#### Data for the task

(** ** The per-message decoder *)

Lemma slice_take_drop {A} (a w : nat) (x : list A) :
  slice a (a + w) x = take w (drop a x).
Proof.
  unfold slice. rewrite take_drop_commute.
  by replace (a + w - a)%nat with w by lia.
Qed.

Lemma length_take_drop_exact {A} (a w : nat) (x : list A) :
  (a + w ≤ length x)%nat → length (take w (drop a x)) = w.
Proof. intros. rewrite length_take, length_drop. lia. Qed.

Lemma segment_app {A} (a w : nat) (x : list A) :
  take w (drop a x) ++ drop (a + w) x = drop a x.
Proof. by rewrite <- drop_drop, take_drop. Qed.

(** C3. The decode of a message vector never raises: it applies the
    one-hot decoder to the slices of widths 10, [num_malicious],
    [max_view_num], [max_seq_num], [total_client_vals] and [n_peers],
    taken left to right in this order, and decodes what remains as
    certificate pairs. A vector of the documented width splits, without
    overlap or remainder, into the segments type, sender, view, sequence,
    value, receiver and [n_peers] certificate pairs; the decode returns
    the category index that the decoder gives for each of the six
    segments, and for each pair the flag 1 when its first entry is 1 and
    0 otherwise. *)
Theorem parse_input_message_segments `{Collaborators} (args : Args)
    (msg_input : list Q) :
  (∃ cert,
     _parse_input_message args msg_input
     = Ok {| msg_fields :=
               [rev_onehot (slice 0 10 msg_input);
                rev_onehot (slice 10 (10 + num_malicious args) msg_input);
                rev_onehot (slice (10 + num_malicious args)
                              (10 + num_malicious args + max_view_num args)
                              msg_input);
                rev_onehot (slice (10 + num_malicious args + max_view_num args)
                              (10 + num_malicious args + max_view_num args
                               + max_seq_num args) msg_input);
                rev_onehot (slice (10 + num_malicious args + max_view_num args
                                   + max_seq_num args)
                              (10 + num_malicious args + max_view_num args
                               + max_seq_num args + total_client_vals args)
                              msg_input);
                rev_onehot (slice (10 + num_malicious args + max_view_num args
                                   + max_seq_num args + total_client_vals args)
                              (10 + num_malicious args + max_view_num args
                               + max_seq_num args + total_client_vals args
                               + n_peers args) msg_input)];
             msg_certificate := cert |}
     ∧ list_rev_onehot
         (slice_from (10 + num_malicious args + max_view_num args
                      + max_seq_num args + total_client_vals args
                      + n_peers args) msg_input) = Ok cert)
  ∧ (length msg_input = msg_width args →
     ∃ (ty sender view seqn val receiver : list Q) (pairs : list (Q * Q)),
       msg_input
       = ty ++ sender ++ view ++ seqn ++ val ++ receiver ++ flatten_pairs pairs
       ∧ length ty = 10%nat
       ∧ length sender = num_malicious args
       ∧ length view = max_view_num args
       ∧ length seqn = max_seq_num args
       ∧ length val = total_client_vals args
       ∧ length receiver = n_peers args
       ∧ length pairs = n_peers args
       ∧ _parse_input_message args msg_input
         = Ok {| msg_fields :=
                   [rev_onehot ty; rev_onehot sender; rev_onehot view;
                    rev_onehot seqn; rev_onehot val; rev_onehot receiver];
                 msg_certificate :=
                   (λ p, if Qeq_bool p.1 1 then 1 else 0) <$> pairs |}).
Proof.
  split.
  { eexists. split; [|apply list_rev_onehot_spec].
    unfold _parse_input_message. cbv zeta.
    by rewrite list_rev_onehot_spec. }
  intros Hlen. unfold msg_width in Hlen.
  set (i1 := 10%nat).
  set (i2 := (i1 + num_malicious args)%nat).
  set (i3 := (i2 + max_view_num args)%nat).
  set (i4 := (i3 + max_seq_num args)%nat).
  set (i5 := (i4 + total_client_vals args)%nat).
  set (i6 := (i5 + n_peers args)%nat).
  destruct (to_pairs_length (n_peers args) (drop i6 msg_input)) as [Hpl Hpf].
  { rewrite length_drop. subst i1 i2 i3 i4 i5 i6. lia. }
  exists (take 10 msg_input), (take (num_malicious args) (drop i1 msg_input)),
    (take (max_view_num args) (drop i2 msg_input)),
    (take (max_seq_num args) (drop i3 msg_input)),
    (take (total_client_vals args) (drop i4 msg_input)),
    (take (n_peers args) (drop i5 msg_input)),
    (to_pairs (drop i6 msg_input)).
  split.
  { rewrite Hpf. subst i6. rewrite segment_app.
    subst i5. rewrite segment_app. subst i4. rewrite segment_app.
    subst i3. rewrite segment_app. subst i2. rewrite segment_app.
    subst i1. by rewrite take_drop. }
  split. { rewrite length_take. lia. }
  split. { apply length_take_drop_exact. subst i1. lia. }
  split. { apply length_take_drop_exact. subst i1 i2. lia. }
  split. { apply length_take_drop_exact. subst i1 i2 i3. lia. }
  split. { apply length_take_drop_exact. subst i1 i2 i3 i4. lia. }
  split. { apply length_take_drop_exact. subst i1 i2 i3 i4 i5. lia. }
  split; [done|].
  unfold _parse_input_message. cbv zeta.
  fold i1 i2 i3 i4 i5 i6.
  unfold num_msg_type. fold i1. fold i2 i3 i4 i5 i6.
  unfold i2 at 1, i3 at 1, i4 at 1, i5 at 1, i6 at 1.
  rewrite !slice_take_drop.
  unfold slice at 1. rewrite drop_0.
  unfold slice_from. rewrite <- Hpf at 1.
  rewrite list_rev_onehot_pairs. reflexivity.
Qed.

(** C3 at [toy_msg], whose width is the documented one. *)
Lemma parse_input_message_segments_witness :
  length toy_msg = msg_width toy_args
  ∧ ∃ (ty sender view seqn val receiver : list Q) (pairs : list (Q * Q)),
      toy_msg
      = ty ++ sender ++ view ++ seqn ++ val ++ receiver ++ flatten_pairs pairs
      ∧ length ty = 10%nat
      ∧ length sender = 1%nat
      ∧ length view = 2%nat
      ∧ length seqn = 2%nat
      ∧ length val = 2%nat
      ∧ length receiver = 2%nat
      ∧ length pairs = 2%nat
      ∧ @_parse_input_message toy_collaborators toy_args toy_msg
        = Ok {| msg_fields :=
                  [argmax ty; argmax sender; argmax view;
                   argmax seqn; argmax val; argmax receiver];
                msg_certificate :=
                  (λ p, if Qeq_bool p.1 1 then 1 else 0) <$> pairs |}.
Proof.
  split; [reflexivity|].
  exact (proj2 (@parse_input_message_segments toy_collaborators toy_args
                  toy_msg) eq_refl).
Defined.

Example parse_toy_msg :
  @_parse_input_message toy_collaborators toy_args toy_msg
  = Ok {| msg_fields := [3; 0; 1; 0; 1; 1]; msg_certificate := [1; 0] |}.
Proof. reflexivity. Qed.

########

Try it →
As the answer, set down only the lines from the data above between the one holding "taken left to" and the one holding "overlap or remainder, into", inclusive, exactly as they read.

Response →
    taken left to right in this order, and decodes what remains as
    certificate pairs. A vector of the documented width splits, without
    overlap or remainder, into the segments type, sender, view, sequence,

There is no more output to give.